When first found in September, she was near death, with little to no hair, covered in mange and open wounds, badly malnourished and hardly able to breathe due to a piece of wire wrapped around her neck. Taking pity on the poor pup, a team member took her in and began her treatment and recuperation. Cachiva made a strong recovery and became an icon to the town, a symbol of how love and proper care can completely change the life of a dog. Cachiva was the first dog spayed by the Travelling Animal Doctors team in their October campaign and after a speedy recovery from the surgery, gave confidence to many other community members to bring their dogs forward to be sterilized as well. Cachiva was later adopted by a lovely couple and remained a living icon in the beachside town.
Hence, upon arrival, the team heard quickly news of the pup, that she had been found after fleeing from the earthquake and was more or less well, apart from a growing lump on her back, right above her right hind leg.

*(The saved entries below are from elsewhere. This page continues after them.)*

(** * HYDROLIB-core (pluggy proof of concept): file-backed models and the
      [.bui] precipitation format

    A shallow embedding of [hydrolib/core/basemodel.py] (the [FileModel]
    life cycle: load on construction, validation of a bare path, recursive
    save) and of the capabilities [BuiModel] declares in
    [hydrolib/core/io/bui/models.py], with the properties of the
    specification stated and proved over them.

    Python objects live in a store ([gmap nat obj]); a nested [FileModel]
    field holds a reference into it, so aliasing and reference cycles are
    expressible.  A dict is a [gmap string pval]; files on disk are a
    [gmap string string] from path text to contents. *)

From Stdlib Require Import ZArith String Ascii List Bool Lia.
From Stdlib Require Import DecimalString.
From stdpp Require Import base option list gmap strings.

Set Warnings "-register-all".
Local Open Scope string_scope.

(** ** Python values *)

(** [datetime.datetime] at second resolution. *)
Record datetime := DateTime {
  year : Z; month : Z; day : Z; hour : Z; minute : Z; second : Z
}.

(** The values that populate field mappings: [None], [int], [str],
    [pathlib.Path], [datetime], [timedelta] (as its total seconds), [list],
    [dict] and a plain (not file-backed) pydantic model with its fields in
    declaration order.  Python's [float] is not among them: no statement
    below is about a mapping that holds one. *)
Inductive pval :=
| PNone
| PInt (z : Z)
| PStr (s : string)
| PPath (p : string)
| PDateTime (d : datetime)
| PTimedelta (secs : Z)
| PList (l : list pval)
| PDict (m : gmap string pval)
| PModel (m : list (string * pval)).

(** The exceptions of the specification's taxonomy, and the two the
    interpreter itself raises in the modelled code. *)
Inductive error :=
| FormatError
| LoadError
| ValidationError
| CycleError
| RecursionError
| SerializeError
| DanglingReference.

Inductive result (A : Type) :=
| Ok (a : A)
| Err (e : error).
Arguments Ok {A} a.
Arguments Err {A} e.

Definition is_ok {A} (r : result A) : bool :=
  match r with Ok _ => true | Err _ => false end.

Definition rbind {A B} (r : result A) (f : A → result B) : result B :=
  match r with Ok a => f a | Err e => Err e end.

(** Python truthiness, as [if value:] tests it.  A [Path] defines neither
    [__bool__] nor [__len__], so every path is true. *)
Definition truthy (v : pval) : bool :=
  match v with
  | PNone => false
  | PInt z => negb (Z.eqb z 0)
  | PStr s => negb (String.eqb s "")
  | PPath _ => true
  | PDateTime _ => true
  | PTimedelta s => negb (Z.eqb s 0)
  | PList l => match l with [] => false | _ => true end
  | PDict m => negb (bool_decide (m = ∅))
  | PModel _ => true
  end.
(** * FireboltDriver: a shallow embedding of
      packages/cubejs-firebolt-driver/src/FireboltDriver.ts

    The driver is modelled the way it is written:
    - JavaScript values are an inductive type [JsValue]; plain objects are
      finite maps from their own property names (stdpp's [gmap]);
    - the pure helpers ([toGenericType], [getHydratedValue], [hydrateRow],
      the name handling of [dropTable], the configuration merge of the
      constructor) are functions;
    - the asynchronous methods are programs in a state-and-exception monad
      over the driver's fields, the promise held in [this.connection] and the
      log of calls made to firebolt-sdk, which is a capability record the
      whole development is parametrised by. *)

From Stdlib Require Import ZArith Lia Ascii String.
From stdpp Require Import base option list gmap strings pretty.

Local Open Scope string_scope.
Local Open Scope list_scope.

#[local] Set Warnings "-register-all".

(** ** JavaScript values *)

Module Js.

(** The values the driver touches.  [JsInt z] is an integer held exactly:
    a Number when [z] is in the safe range (below 2^53 in magnitude), and
    beyond it a big-number object, which is what the SDK's JSON parser
    makes of a long integer.  Numbers with a fraction, and Numbers outside
    the safe range, are not represented. *)
Inductive JsValue : Type :=
  | JsUndefined
  | JsNull
  | JsBool (b : bool)
  | JsInt (z : Z)
  | JsString (s : string)
  | JsArray (items : list JsValue)
  | JsObject (props : gmap string JsValue).

(** [!!value] *)
Definition to_boolean (v : JsValue) : bool :=
  match v with
  | JsUndefined | JsNull => false
  | JsBool b => b
  | JsInt z => negb (z =? 0)%Z
  | JsString s => negb (String.eqb s "")
  | JsArray _ | JsObject _ => true
  end.
(** C3.  On a well-configured instance, for a non-empty batch of lengths
    that are all at least 1, over positions, query and key buffers of one
    length that hold at least the declared rows: [forward] returns; the
    views it takes of the buffers are the declared ranges, consecutive from
    row 0 in the order of the batch, each spanning the declared length of
    its sample (prefill) or one row (decode) and the last one running to
    the end of the buffers; every row lies in one of them; and the
    returned buffers, which hold what the kernel wrote in place, have the
    rows of the input in the input order, row [t] being row [t] of the
    input rotated at position [positions[t]] under the cache of the sample
    whose range holds [t]. *)
Theorem forward_partitions_batch {F : Type} `{FloatOps F} `{RotaryKernel F}
    (self : Qwen F) (positions : list Z) (query key : list (list F))
    (input_metadata : InputMetadata) (is_continue : bool) (seq_lens : list Z) :
  select_seq_lens input_metadata = (is_continue, seq_lens) ->
  well_configured self ->
  seq_lens <> [] -> Forall (fun l => 1 <= l) seq_lens ->
  length positions = length query -> length key = length query ->
  declared_rows is_continue seq_lens <= Z.of_nat (length query) ->
  let n := Z.of_nat (length query) in
  let ranges := declared_ranges is_continue n 0 seq_lens in
  exists st q' k',
    forward_loop positions is_continue (Z.of_nat (length seq_lens)) 0 seq_lens
      {| self_ := self; query_buf := query; key_buf := key;
         query_list := []; key_list := []; _prev := 0 |} = (None, st) /\
    query_list st = map view_of_range ranges /\
    key_list st = map view_of_range ranges /\
    length ranges = length seq_lens /\
    returned (forward self positions query key input_metadata) = Ok (q', k') /\
    query_after (forward self positions query key input_metadata) = q' /\
    key_after (forward self positions query key input_metadata) = k' /\
    length q' = length query /\ length k' = length key /\
    (forall t, 0 <= t < n ->
       exists j lo hi, nth_error ranges j = Some (lo, hi) /\ lo <= t < hi) /\
    (forall j lo hi, nth_error ranges j = Some (lo, hi) ->
       0 <= lo /\ lo < hi /\ hi <= n /\
       exists self_j,
         nth_error (update_calls self seq_lens) j = Some (None, self_j) /\
         forall t, lo <= Z.of_nat t < hi ->
           nth_error q' t = option_map (rotated_row positions self_j t) (nth_error query t) /\
           nth_error k' t = option_map (rotated_row positions self_j t) (nth_error key t)).
Proof.
  intros Hsel Hwf Hne Hall Hpos Hkey Hrows n ranges.
  destruct (forward_loop_rows positions is_continue (Z.of_nat (length seq_lens))
              (length query) Hpos seq_lens 0
              {| self_ := self; query_buf := query; key_buf := key;
                 query_list := []; key_list := []; _prev := 0 |})
    as (st & Hloop & Hql & Hkl & Lq & Lk & _ & Hranges);
    try assumption; try reflexivity; cbn [_prev]; try lia.
  cbn [query_list key_list query_buf key_buf self_ _prev app] in Hql, Hkl, Hranges.
  fold n in Hql, Hkl, Hranges. fold ranges in Hql, Hkl, Hranges.
  assert (Hcat : forall buf : list (list F), length buf = length query ->
            Torch.cat (map (fun v => Torch.view_rows v buf) (map view_of_range ranges))
            = Ok buf).
  { intros buf Hb. unfold Torch.cat.
    pose proof (declared_ranges_concat is_continue buf seq_lens 0 Hne Hall
                  ltac:(lia) ltac:(rewrite Hb; lia)) as Hc.
    rewrite Hb in Hc. fold n in Hc. fold ranges in Hc. cbn [Z.to_nat skipn] in Hc.
    destruct (map (fun v => Torch.view_rows v buf) (map view_of_range ranges)) eqn:E.
    - apply (f_equal (@length _)) in E. rewrite !length_map in E.
      unfold ranges in E. rewrite declared_ranges_length in E.
      destruct seq_lens; [contradiction|discriminate].
    - rewrite Hc. reflexivity. }
  exists st, (query_buf st), (key_buf st).
  split; [exact Hloop|]. split; [exact Hql|]. split; [exact Hkl|].
  split; [apply declared_ranges_length|].
  split.
  { unfold forward. rewrite Hsel, Hloop, Hql, Hkl.
    rewrite (Hcat (query_buf st) Lq). cbn [bind].
    rewrite (Hcat (key_buf st)) by congruence. reflexivity. }
  split; [unfold forward; rewrite Hsel, Hloop; reflexivity|].
  split; [unfold forward; rewrite Hsel, Hloop; reflexivity|].
  split; [exact Lq|]. split; [congruence|]. split.
  - intros t Ht. apply declared_ranges_cover; assumption.
  - intros j lo hi Hj.
    assert (Hlt : (j < length (update_calls self seq_lens))%nat).
    { rewrite update_calls_length, <- (declared_ranges_length is_continue n seq_lens 0).
      apply nth_error_Some. fold ranges. congruence. }
    destruct (nth_error (update_calls self seq_lens) j) as [[oe self_j]|] eqn:Hc;
      [|apply nth_error_Some in Hlt; contradiction].
    destruct Hwf as (Hr & Hrd & Hrd2).
    pose proof (update_calls_no_exception seq_lens self Hr Hrd Hrd2 Hall) as Hnone.
    rewrite Forall_forall in Hnone.
    pose proof (Hnone _ (nth_error_In _ _ Hc)) as Hoe. cbn [fst] in Hoe. subst oe.
    destruct (Hranges j lo hi _ Hj Hc) as (B1 & B2 & B3 & Hrot).
    repeat split; try lia.
    exists self_j. split; [reflexivity|]. exact Hrot.
Qed.
(* ================================================================== *)
(** * The helpers of the commit command *)
(* ================================================================== *)

Section CommitHelperFacts.
Context {World : Type} (env : Collaborators World).

Lemma readContextLoop_spec files parts w :
  exists blocks w' log,
    readContextLoop env files parts w = (Ok (parts ++ blocks)%list, w', log) /\
    map call log = map ReadFile files /\
    List.length blocks = List.length (filter returned log).
Proof.
  revert parts w. induction files as [|f files IH]; intros parts w.
  - exists [], w, []. cbn. now rewrite app_nil_r.
  - cbn [readContextLoop]. monad. oracle.
    + destruct (IH (parts ++ [contextBlock f content])%list w0)
        as (blocks & w' & log & -> & C & L).
      exists (contextBlock f content :: blocks), w', (mkEvent (ReadFile f) true :: log).
      rewrite <- app_assoc. split; [reflexivity|]. cbn. now rewrite C, L.
    + destruct (IH parts w0) as (blocks & w' & log & -> & C & L).
      exists blocks, w', (mkEvent (ReadFile f) false :: log).
      split; [reflexivity|]. cbn. now rewrite C, L.
Qed.

(** X22: [readContextFiles] never throws and reads every context file
    once, in order, and calls nothing else: a file that cannot be read is
    skipped and the loop goes on; when no read returns, and when no file
    is given, the context is the empty text. *)
Theorem context_files_are_read_once_each contextFiles w :
  exists out w' log,
    readContextFiles env contextFiles w = (Ok out, w', log) /\
    map call log = map ReadFile (match contextFiles with Some files => files | None => [] end) /\
    (existsb returned log = false -> out = "").
Proof.
  destruct contextFiles as [[|f files]|].
  1, 3: exists "", w, []; repeat split.
  unfold readContextFiles, bind, ret.
  destruct (readContextLoop_spec (f :: files) [] w) as (blocks & w' & log & -> & C & L).
  do 3 eexists. split; [reflexivity|]. rewrite app_nil_r. split; [exact C|].
  intros None.
  assert (F : filter returned log = []).
  { clear -None. induction log as [|e log IH]; [reflexivity|]. cbn in *.
    apply orb_false_iff in None. destruct None as [-> N]. now apply IH. }
  rewrite F in L. destruct blocks; [reflexivity | discriminate L].
Qed.

(** X23: [pushCommit] runs at most one command. Without a request to
    push (undefined, false or the empty text) and in a dry run it calls
    nothing and returns; otherwise its one call is git push with the
    remote given, origin when the request is just true, and it throws
    exactly when that command throws. *)
Theorem push_runs_one_command pushConfig isDryRun w :
  exists r w' log,
    pushCommit env pushConfig isDryRun w = (r, w', log) /\
    (if pushRequested pushConfig && negb isDryRun
     then exists ok, log = [mkEvent (Run ("git push " ++ pushRemote pushConfig)) ok] /\
                     isOk r = ok
     else r = Ok tt /\ w' = w /\ log = []).
Proof.
  unfold pushCommit. destruct (pushRequested pushConfig); cbn [negb andb].
  2:{ do 3 eexists. split; [reflexivity|]. auto. }
  destruct isDryRun; cbn [negb].
  { do 3 eexists. split; [reflexivity|]. auto. }
  monad. oracle; do 3 eexists; (split; [reflexivity|]); eexists; split; reflexivity.
Qed.

Variable hasStagedChanges : M World bool.

(** X24: with amend or add the staged changes are what is committed:
    [determineCachedState] then answers true whenever it returns, even
    when cached is explicitly false, without asking for the staged
    changes, so that [validateSenditState] never reports that there is
    nothing to commit; and with amend in a repository without commits it
    throws. *)
Theorem amend_or_add_use_staged_changes commit isDryRun w :
  flag commit CommitConfig.amend || flag commit CommitConfig.add = true ->
  exists r w' log,
    determineCachedState env hasStagedChanges commit w = (r, w', log) /\
    (forall other, determineCachedState env other commit w = (r, w', log)) /\
    (forall cached, r = Ok cached ->
                    cached = true /\ validateSenditState commit cached isDryRun = true) /\
    (flag commit CommitConfig.amend = true ->
     exists ok, log = [mkEvent (Run "git rev-parse HEAD") ok] /\ isOk r = ok).
Proof.
  intros F. unfold determineCachedState, hasCommits.
  destruct (flag commit CommitConfig.amend) eqn:A.
  - monad. oracle; do 3 eexists; (split; [reflexivity|]);
      (split; [reflexivity|]); (split; [|intros _; eexists; split; reflexivity]);
      intros cached Eq; inversion Eq; subst.
    unfold validateSenditState. cbn. rewrite andb_false_r. auto.
  - cbn in F. rewrite F. do 3 eexists. split; [reflexivity|]. split; [reflexivity|].
    split; [|discriminate]. intros cached Eq; inversion Eq; subst.
    unfold validateSenditState. cbn. rewrite andb_false_r. auto.
Qed.

Variable getTimestampedCommitFilename : World -> string.
Variable getOutputPath : string -> string -> string.
(** * The Santa Claus problem (sc-c.c): an interleaving model and its properties

    The program of [sc-c.c] is one coordinator thread ([santaThread]), nine
    reindeer threads ([reindeerThread]) and ten elf threads ([elfThread])
    that communicate through four POSIX semaphores, two pthread mutexes and
    five global [int] counters.

    The embedding is a small-step interleaving semantics: a state holds the
    semaphores, the mutexes, the counters and one program point per thread;
    [step t s] runs the next statement of thread [t] (one synchronisation
    call or one access to a global per step) and returns the action that was
    performed together with the new state, or [None] when the thread cannot
    move (it is blocked in [sem_wait] or [pthread_mutex_lock]) or when the
    statement has no defined behaviour in C (signed overflow of an [int],
    unlocking a mutex the thread does not own).  A schedule is a list of
    thread identifiers; [run] executes a schedule and collects the trace.
    The properties are stated for all schedules, that is for all
    interleavings and for every prefix of an execution.  In a reachable
    state every access to [reindeerCount], [elfCount] or [waitingElves] is
    made by the owner of the mutex that guards it (lemma [access_guarded]
    below), so that taking one access per step loses no behaviour.

    The main thread is modelled beside the threads it creates: a process is
    [main] at one of its program points together with the state of the
    threads created so far, and [prun] interleaves the steps of [main] with
    theirs.  [randomSleepMs] is a function of its two arguments and of the
    value that [rand()] returns.

    Left out: the [printf] calls, which write no shared state, save the two
    of lines 227 and 228 that read the statistics; the identifiers that
    [main] hands to the workers in [malloc]ed cells, which only the [printf]
    calls use; failures of [malloc], [sem_init] and [pthread_create], whose
    results the program does not test; the passing of time; and the end of
    [main] (lines 232-239), which destroys the semaphores and the mutexes
    and ends the process. *)

From stdpp Require Import base decidable option list.
From Stdlib Require Import ZArith Lia.
(* ===================================================================== *)
(** * AdlMidi: fire-and-forget commands *)
(* ===================================================================== *)

Lemma perform_without_node (cmd : AdlMidi.Command) (c : AdlMidi.t) :
  AdlMidi.node (AdlMidi.env c) = false -> AdlMidi.perform cmd c = c.
Proof.
  intros Hnode. destruct c as [mh nh [rd nd ps np ts nt se] fi]. cbn in Hnode. subst.
  by destruct cmd.
Qed.

Lemma perform_with_node (cmd : AdlMidi.Command) (c : AdlMidi.t) :
  AdlMidi.node (AdlMidi.env c) = true ->
  ∃ m, AdlMidi.perform cmd c =
       AdlMidi.with_env
         (AdlMidi.mkEnv (AdlMidi.ready (AdlMidi.env c)) true
            (AdlMidi.promises (AdlMidi.env c)) (AdlMidi.next_promise (AdlMidi.env c))
            (AdlMidi.timers (AdlMidi.env c)) (AdlMidi.next_timer (AdlMidi.env c))
            (AdlMidi.sent (AdlMidi.env c) ++ [m])) c ∧
       Msg.is_ping m = false.
Proof.
  intros Hnode. destruct c as [mh nh [rd nd ps np ts nt se] fi]. cbn in Hnode. subst.
  destruct cmd; eexists; split; reflexivity.
Qed.

Lemma perform_posts (cmd : AdlMidi.Command) (c : AdlMidi.t) :
  ∃ msgs, AdlMidi.perform cmd c = posting msgs c ∧
    length msgs = (if AdlMidi.node (AdlMidi.env c) then 1 else 0)%nat.
Proof.
  destruct c as [mh nh [rd nd ps np ts nt se] fi]. destruct nd.
  - destruct cmd; eexists [_]; split; reflexivity.
  - exists []. split; [|reflexivity]. unfold posting. cbn. rewrite app_nil_r.
    by destruct cmd.
Qed.
(** [v.k] for the property names this program reads ([profile], [name],
    [title], ...): reading from [null] or [undefined] throws; an object
    yields the property or [undefined]; arrays, strings, numbers and
    booleans have no property of those names. *)
Definition getProp (v : value) (k : jsstring) : result value :=
  match v with
  | VUndefined | VNull => Throw TypeError
  | VObj props => Ok (match lookup k props with Some x => x | None => VUndefined end)
  | _ => Ok VUndefined
  end.

End JS.

Import JS.

Declare Scope js_scope.
Notation "x <- r ;; k" := (bind r (fun x => k))
  (at level 61, r at next level, right associativity) : js_scope.
Open Scope js_scope.

(** ** Profile resolver *)

Module Resolver.

(** What [fetch] resolves to: the [ok] flag of the response and the
    completion of [response.json()]. *)
Record Response : Type := { ok : bool; json : result value }.

(** Demo profile for testing. *)
Definition getDemoProfile : value :=
  VObj [ (u16 "name", VStr (u16 "Ada Lovelace"));
         (u16 "title", VStr (u16 "Software Enchantress"));
         (u16 "company", VStr (u16 "Planet Nine"));
         (u16 "email", VStr (u16 "ada@planetnine.app"));
         (u16 "phone", VStr (u16 "+1 (555) 123-4567"));
         (u16 "website", VStr (u16 "https://planetnine.app"));
         (u16 "location", VStr (u16 "The Cosmos"));
         (u16 "bio", VStr (u16 "Building the future of privacy-first technology."));
         (u16 "social", VObj [ (u16 "github", VStr (u16 "planet-nine-app"));
                               (u16 "twitter", VStr (u16 "planetnine")) ]) ].

Section Fetch.

(** Configuration and the network: [fetch url] is the completion of the
    one outbound request. *)
Variable PROF_BASE_URL : jsstring.
Variable fetch : jsstring -> result Response.

Definition profileUrl (identifier : jsstring) : jsstring :=
  PROF_BASE_URL ++ u16 "/profile/" ++ identifier.

(** The body of the [try] block: [Ok (Some v)] is [return v] from
    inside the [if (response.ok)], [Ok None] is falling through it. *)
Definition fetchProfile_try (identifier : jsstring) : result (option value) :=
  response <- fetch (profileUrl identifier) ;;
  if ok response then
    data <- json response ;;
    profile <- getProp data (u16 "profile") ;;
    Ok (Some (if truthy profile then profile else data))
  else Ok None.

(** Fetch profile from Prof service. The two fallbacks are the one
    after the [if] and the one in the [catch]. *)
Definition fetchProfile (identifier : jsstring) : value :=
  match fetchProfile_try identifier with
  | Ok (Some v) => v
  | Ok None =>
      if streq identifier (u16 "demo") then getDemoProfile else VNull
  | Throw _ =>
      if streq identifier (u16 "demo") then getDemoProfile else VNull
  end.

End Fetch.

End Resolver.

(** ** Profiles as the renderers read them *)

Module Profiles.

The team quickly sought out Cachiva and her family in their temporary housing setup. With no vet care in Canoa and very few options in the surrounding areas, Cachiva’s owners had been trying to save the money to get Cachiva to a vet to have a look at the tumour. They had finally been able to do so and had booked an appointment with a vet in a town nearby, when the earthquake struck, destroying their house, and everything in it.
In hearing this story, our vet Jochem instantly offered up his services, conducting a full check up of the dog and then working all morning to set up an emergency surgery room and prepare Cachiva (and her owners) for the surgery. In an abandoned school classroom, under zip-tied flashlights, Jochem spent almost two hours carefully removing the tumour. Once satisfied with his work, Jochem took extra care using special methods to carefully close the wound, due to the excess dust and bacteria in the area after the disaster. The operation was a success. The happy little pup was returned to her owners who were relieved to see her looking so well, and grateful to receive good news in such a tough time. Cachiva, being right back to her bright spirited self, can now continue her duty of cheering up and giving hope to the people of Canoa.
Update from board vet Jo on the ground in Ecuador, tonight:
“This is a dog we found during a recon mission to one of the villages here in the Manabi area. They had not received any help yet, so we went in with two hummers full of supplies: food, water, construction materials, dog food, etc. The dogs looked skinny, so the people were very happy with receiving our dog food. We checked the dogs, and found this one, which had a large wound on his head. We soaked it and cleaned it properly. There were already some first stage maggots in there that I had to take out. The dog just sat there and let us help him, very patient and sweet. He did not show any signs of aggression. Michelle and I were very happy with the end result.”